Since 2015, the ultra-long range jet segment has been plagued by market instability. What has the impact been on your family and do you think this aircraft segment will continue to dominate the market in spite of it all?

I do believe that this segment will continue to grow. For example, I see how well the Falcon 8X was received, which is currently our ultra-long range jet, following the legacy of the 7X. If I also use the example of our competitors’ long-range jets, we can see that they continue to design products for this segment and that there is customer demand to buy them. As for me, I believe that our long-range segment basically starts at our entry-level, the Falcon 2000. This aircraft is considered to be a high-end aircraft in the mid-size segment. I therefore honestly believe that there is no limit for the future of these aircraft. Meanwhile, the market is demanding greater performance in terms to flight range, silence, fuel efficiency, etc. which requires us to continually develop new technology to improve our aircraft. We are therefore not at the end of the cycle, even though, it must be said the market is sluggish due to the various crises that have successively followed one another, and a pre-owned market that remains overly abundant. We have the advantage of being financially stable, thanks to our civil-military dual aspect that allows us to continually plan for the future, regardless of the current circumstances. This independence helps us to always keep an eye on preparing for the future. This does not mean, on the contrary, that it is not necessary to anticipate major changes that enable us to remain competitive tomorrow.
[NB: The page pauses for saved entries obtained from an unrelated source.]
(* ===== verification/OvpnSoftReset.v ===== *)
(** * Soft-reset coordination ([protocol/openvpn/soft_reset.rs])

    The bookkeeping of concurrent key renegotiations.  [iter] is the order in
    which the code visits the values of its [HashMap]; the sequence numbers of
    the states are distinct, so no result depends on it. *)

From stdpp Require Import base numbers list gmap relations sorting.
From Stdlib Require Import ZArith Lia.
From S2P Require Import Prelude OvpnSession OvpnKeyRing.

Local Open Scope Z_scope.

Inductive SoftResetStatus : Type :=
| Negotiating
| AwaitingData
| Active
| LameDuck
| Failed.

Global Instance SoftResetStatus_eq_dec : EqDecision SoftResetStatus.
Proof. solve_decision. Defined.

Inductive SoftResetStateError : Type :=
| Closed
| InvalidKeyId (key_id : Z)
| StaleState.

Module SoftReset.

Record SoftResetState : Type := mkState {
  key_id : Z;
  sequence : Z;
  initiator : bool;
  must_negotiate_by : Z;
  status : SoftResetStatus;
  expires_at : option Z;
  peer_data_confirmed : bool;
}.

Record BeginSoftReset : Type := mkBegin {
  b_key_id : Z;
  b_sequence : Z;
  b_created : bool;
}.

Record SoftResetCoordinator : Type := mkCoordinator {
  states : gmap Z SoftResetState;
  active_key_id : Z;
  last_sequence : Z;
  promoted_sequence : Z;
  handshake_window : Z;
  transition_window : Z;
  key_scan_size : nat;
  closed : bool;
}.

Definition with_limits (active handshake transition : Z) (scan : nat) :
    SoftResetCoordinator :=
  mkCoordinator ∅ active 0 0 handshake transition (Nat.max scan 1) false.

Definition new (active handshake : Z) : SoftResetCoordinator :=
  with_limits active handshake OPENVPN_TLS_TRANSITION_WINDOW
    OPENVPN_TLS_KEY_SCAN_SIZE.

(** Field assignments. *)
Definition set_states (c : SoftResetCoordinator) (m : gmap Z SoftResetState) :
    SoftResetCoordinator :=
  mkCoordinator m (active_key_id c) (last_sequence c) (promoted_sequence c)
    (handshake_window c) (transition_window c) (key_scan_size c) (closed c).

Definition set_status (st : SoftResetStatus) (x : option Z) (s : SoftResetState) :
    SoftResetState :=
  mkState (key_id s) (sequence s) (initiator s) (must_negotiate_by s) st x
    (peer_data_confirmed s).

Definition confirm (s : SoftResetState) : SoftResetState :=
  mkState (key_id s) (sequence s) (initiator s) (must_negotiate_by s) (status s)
    (expires_at s) true.

Definition pending_status (s : SoftResetState) : bool :=
  match status s with
  | Negotiating | AwaitingData => true
  | _ => false
  end.

Definition completed_status (s : SoftResetState) : bool :=
  match status s with
  | Active | LameDuck | AwaitingData => true
  | _ => false
  end.

Definition begin (c : SoftResetCoordinator) (k : Z) (initiator : bool) (now : Z) :
    result SoftResetStateError BeginSoftReset * SoftResetCoordinator :=
  if closed c then (Err Closed, c)
  else if decide (k = 0 \/ KEY_ID_MAX_VALUE < k) then (Err (InvalidKeyId k), c)
  else
    let create :=
      let sequence := wrap64 (last_sequence c + 1) in
      let s :=
        mkState k sequence initiator (now + handshake_window c) Negotiating None
          false in
      (Ok (mkBegin k sequence true),
       mkCoordinator (<[k := s]> (delete k (states c))) (active_key_id c) sequence
         (promoted_sequence c) (handshake_window c) (transition_window c)
         (key_scan_size c) (closed c)) in
    match states c !! k with
    | Some existing =>
        if pending_status existing || bool_decide (active_key_id c = k)
        then (Ok (mkBegin k (sequence existing) false), c)
        else create
    | None => create
    end.

Definition begin_remote (c : SoftResetCoordinator) (k now : Z) :=
  begin c k false now.

Definition matching_state (c : SoftResetCoordinator) (k s : Z) :
    result SoftResetStateError SoftResetState :=
  match states c !! k with
  | Some st => if decide (sequence st = s) then Ok st else Err StaleState
  | None => Err StaleState
  end.

Definition set_awaiting_data (c : SoftResetCoordinator) (k s now : Z) :
    result SoftResetStateError unit * SoftResetCoordinator :=
  match matching_state c k s with
  | Err e => (Err e, c)
  | Ok st =>
      (Ok (),
       set_states c
         (<[k := set_status AwaitingData (Some (now + transition_window c)) st]>
            (states c)))
  end.

Definition confirm_peer_data (c : SoftResetCoordinator) (k : Z) :
    bool * SoftResetCoordinator :=
  match states c !! k with
  | None => (false, c)
  | Some st =>
      (bool_decide (status st = AwaitingData),
       set_states c (<[k := confirm st]> (states c)))
  end.

Definition finish_failed (c : SoftResetCoordinator) (k s : Z) :
    result SoftResetStateError unit * SoftResetCoordinator :=
  match matching_state c k s with
  | Err e => (Err e, c)
  | Ok _ => (Ok (), set_states c (delete k (states c)))
  end.

Definition close (c : SoftResetCoordinator) : SoftResetCoordinator :=
  mkCoordinator ∅ (active_key_id c) (last_sequence c) (promoted_sequence c)
    (handshake_window c) (transition_window c) (key_scan_size c) true.

(** The retention test of [prune]. *)
Definition retained (now : Z) (s : SoftResetState) : Prop :=
  match status s with
  | LameDuck | AwaitingData =>
      match expires_at s with
      | Some expires => now < expires
      | None => False
      end
  | _ => True
  end.

Global Instance retained_dec now s : Decision (retained now s).
Proof.
  unfold retained. destruct (status s); try apply _;
    destruct (expires_at s); apply _.
Defined.

(** The derived order on [(sequence, key_id)] pairs. *)
Definition pair_le (x y : Z * Z) : Prop :=
  x.1 < y.1 \/ (x.1 = y.1 /\ x.2 <= y.2).

Global Instance pair_le_dec : RelDecision pair_le.
Proof. intros x y. unfold pair_le. apply _. Defined.

Section order.
Variable iter : gmap Z SoftResetState -> list SoftResetState.

(** [Iterator::max_by_key] on the sequence: the last of the largest. *)
Fixpoint max_by_sequence (l : list SoftResetState) : option SoftResetState :=
  match l with
  | [] => None
  | s :: l =>
      match max_by_sequence l with
      | Some s' => if decide (sequence s' < sequence s) then Some s else Some s'
      | None => Some s
      end
  end.

Definition begin_local (c : SoftResetCoordinator) (now : Z) :
    result SoftResetStateError BeginSoftReset * SoftResetCoordinator :=
  match max_by_sequence
          (filter (fun s => pending_status s = true) (iter (states c))) with
  | Some s => (Ok (mkBegin (key_id s) (sequence s) false), c)
  | None => begin c (next_key_id (active_key_id c)) true now
  end.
In terms of the future, you stated, as a conclusion, regarding the Falcon family, the “launch of a new Falcon program” by the end of the year. Can you tell us a little more?

It is firstly an internal launch in order to make the major marketing and technology choices to provide us with real insight on the most adapted product. As such, we will present the aircraft a little later, because we have not yet decided when we want to make an announcement on the market, which would only tip off our competitors too soon.

As regards the delay on the Falcon 5X program, what are the consequences on the industrial level and your teams? 

We cannot say that we are happy about this delay and the impact is effectively major, since it is a little over four years in terms of the engines. This has forced us to revise our schedule, that we developed last year on the basis of the schedule for modifications of Snecma’s issues, to compress our development plan in order to make up the time. The challenge lies in the change of the planned pace. It is for this reason that we have slowed the development of self-financing in 2016, rightly in order to not spend too much in this waiting period before approving the effort needed when the engine is ready, especially for speeding up the test flights. The year 2017 will be critical for us. We have to be sure that the engine manufacturer will have properly corrected the problems encountered and that the engines that we receive are up to our standards and our needs. Snecma committed to a modification plan and they are validating it. We are expecting all of these changes to be fully integrated in the same engine and that the Silvercrest delivered to us is ultimately compliant with our requirements for the beginning of 2018, as stated in the schedule that was provided to us. This will enable us to deliver our first aircraft in 2020.

In light of the difficulties encountered by Safran, have you considered giving up on the Silvercrest and turning towards another engine maker?

We have never really considered giving up, despite  times of considerable concern, especially when all the problems arose. We have worked closely with Snecma in order to verify that the engine maker had properly identified the problems. Once again, 2017 is a pivotal year for us, as well as for them to the extent that they have to show us that their engine will comply with what we expect from a first series engine.